Polki rozpoczynają sprawdzanie formy w meczach towarzyskich. 9 maja w Bielsku-Białej zagrają pierwszy mecz z Holandią. Przed tym spotkaniem podczas rozmowy z Interią trener Stefano Lavarini jasno wyznaczył rolę Malwiny Smarzek. – To dobre dziewczyny, są gotowe na każde rozwiązanie, które jest potrzebne. Ale dla mnie Malwina to atakująca – powiedział.
Lavarini: W mojej głowie nie ma takiego planu
Reprezentacja Polski towarzyskim spotkaniem z reprezentacją Holandii rozpocznie rywalizację w sezonie 2024. Przed Polkami występ w Lidze Narodów oraz igrzyskach olimpijskich. Do kadry ponownie powołanie otrzymała Malwina Smarzek. Atakująca nie była w składzie podczas zeszłorocznej Ligi Narodów, mistrzostw Europy czy kwalifikacji olimpijskich. Smarzek przed mistrzostwami Europy była sprawdzana w roli przyjmującej. Niestety krótko przed turniejem siatkarka zaczęła narzekać na problem zdrowotny, co wykluczyło ją z gry. W tym roku atakująca nie ukrywa, że – jak każdej siatkarce – zależy jej na wyjeździe na igrzyska olimpijskie.
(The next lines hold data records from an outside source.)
Lemma report_fold_spec boundary outputs l p :
  p ∈ boundary →
  match foldl (report_one boundary outputs) ∅ l !! p with
  | None => ∀ e, e ∈ l → outputs !! e.1 ≠ Some p
  | Some h => (∃ e, e ∈ l ∧ outputs !! e.1 = Some p ∧ watermark_millis e.2 = h)
      ∧ ∀ e, e ∈ l → outputs !! e.1 = Some p → (h ≤ watermark_millis e.2)%Z
  end.
Proof.
  intros Hp. induction l as [|e l IH] using rev_ind; [cbn [foldl]; rewrite lookup_empty; by intros e He%elem_of_nil|].
  rewrite foldl_snoc. set (m := foldl _ ∅ l) in *. clearbody m. unfold report_one.
  assert (Hsame : outputs !! e.1 ≠ Some p → ∀ m' : gmap string Z, m' !! p = m !! p →
    match m' !! p with
    | None => ∀ x, x ∈ l ++ [e] → outputs !! x.1 ≠ Some p
    | Some h => (∃ x, x ∈ l ++ [e] ∧ outputs !! x.1 = Some p ∧ watermark_millis x.2 = h)
        ∧ ∀ x, x ∈ l ++ [e] → outputs !! x.1 = Some p → (h ≤ watermark_millis x.2)%Z
    end).
  { intros Hne m' ->. destruct (m !! p) as [h|].
    - destruct IH as ((x & Hx & Hpx & Hw) & Hle). split; [exists x; split_and!; [apply elem_of_app; by left|done|done]|].
      intros y Hy Hpy. apply elem_of_app in Hy as [Hy|Hy]; [by apply Hle|]. by apply list_elem_of_singleton in Hy as ->.
    - intros y Hy. apply elem_of_app in Hy as [Hy|Hy]; [by apply IH|]. by apply list_elem_of_singleton in Hy as ->. }
  destruct (outputs !! e.1) as [q|] eqn:Eq; [|by apply Hsame]. case_decide as Hq.
  - destruct (decide (q = p)) as [->|Hne]; [|apply Hsame; [congruence|by rewrite lookup_insert_ne]].
    rewrite lookup_insert_eq. destruct (m !! p) as [h|].
    + destruct IH as ((x & Hx & Hpx & Hw) & Hle). split.
      * destruct (Z.min_spec h (watermark_millis e.2)) as [[_ ->]|[_ ->]];
          [exists x; split_and!; [apply elem_of_app; by left|done|done]|exists e; split_and!; [apply elem_of_app; right; by left|done|done]].
      * intros y Hy Hpy. apply elem_of_app in Hy as [Hy|Hy]; [specialize (Hle y Hy Hpy); lia|].
        apply list_elem_of_singleton in Hy as ->. lia.
    + split; [exists e; split_and!; [apply elem_of_app; right; by left|done|done]|].
      intros y Hy Hpy. apply elem_of_app in Hy as [Hy|Hy]; [by destruct (IH y Hy)|]. by apply list_elem_of_singleton in Hy as ->.
  - apply Hsame; [congruence|done].
Qed.

(** A residual of a known transform holds every output of the stage: at the earliest
    watermark it reports for it, or at the least timestamp. *)
Lemma residual_item_holds_spec set_order app by_transform boundary outputs :
  (∀ X, set_order X ≡ₚ elements X) → by_transform !! transform_id app = Some outputs →
  ∃ hold : string → Z,
    residual_item_holds set_order app by_transform boundary ≡ₚ hold <$> elements boundary
    ∧ ∀ p, p ∈ boundary →
        (∀ w, reports outputs app p w → (hold p ≤ w)%Z)
        ∧ (reports outputs app p (hold p) ∨ hold p = MIN_TIMESTAMP ∧ ∀ w, ¬ reports outputs app p w).
Proof.
  intros Ho Ht. unfold residual_item_holds. rewrite Ht.
  set (reported := foldl _ ∅ _). exists (λ p, default MIN_TIMESTAMP (reported !! p)). split; [by rewrite Ho|].
  intros p Hp. pose proof (report_fold_spec boundary outputs (map_to_list (output_watermarks app)) p Hp) as H.
  fold reported in H. destruct (reported !! p) as [h|]; cbn [default from_option].
  - destruct H as (([name t] & He & Hpe & Hw) & Hle). apply elem_of_map_to_list in He. split; [|left; by exists name, t].
    intros w (n & u & Hn & Hpn & <-). apply (Hle (n, u)); [by apply elem_of_map_to_list|done].
  - assert (Hno : ∀ w, ¬ reports outputs app p w).
    { intros w (n & u & Hn & Hpn & _). apply (H (n, u)); [by apply elem_of_map_to_list|done]. }
    split; [intros w Hw; by destruct (Hno w)|by right].
Qed.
W jednym z ostatnich wywiadów przyznała, że jeśli będzie taka potrzeba, to jest gotowa również zmienić pozycję. Tej opcji nie widzi jednak szkoleniowiec Polek. – W moim zamyśle Malwina jest atakującą. To podstawowy zamysł. W poprzednim sezonie był co prawda moment, w którym chcieliśmy wypróbować inne rozwiązanie, to była jednak specyfika danej chwili – zaznaczał podczas rozmowy z Interią trener Stefano Lavrini.
Obecnie w kadrze na pozycji atakującej oprócz Malwiny Smarzek są Magdalena Stysiak oraz Monika Gałkowska. W szerokim składzie znajduje się również Aleksandra Rasińska. Reprezentację nie omijają problemy zdrowotne. Ostre zapalenie wyrostka robaczkowego pod koniec kwietnia miała Maria Stenzel, zaś z urazem stopy zmaga się Monika Fedusio. Mimo to trener nie planuje zmieniać pozycji Smarzek. – To nie jest rozwiązanie, które rozważam. To nie jest plan B ani C, ani nawet plan Y. W mojej głowie nie ma takiego planu. Oczywiście pamiętam przykład Olivii Różański, która w naszej pierwszej Lidze Narodów grała jako atakująca. To dobre dziewczyny, są gotowe na każde rozwiązanie, które jest potrzebne. Ale dla mnie Malwina to atakująca – podkreślił szkoleniowiec reprezentacji Polski.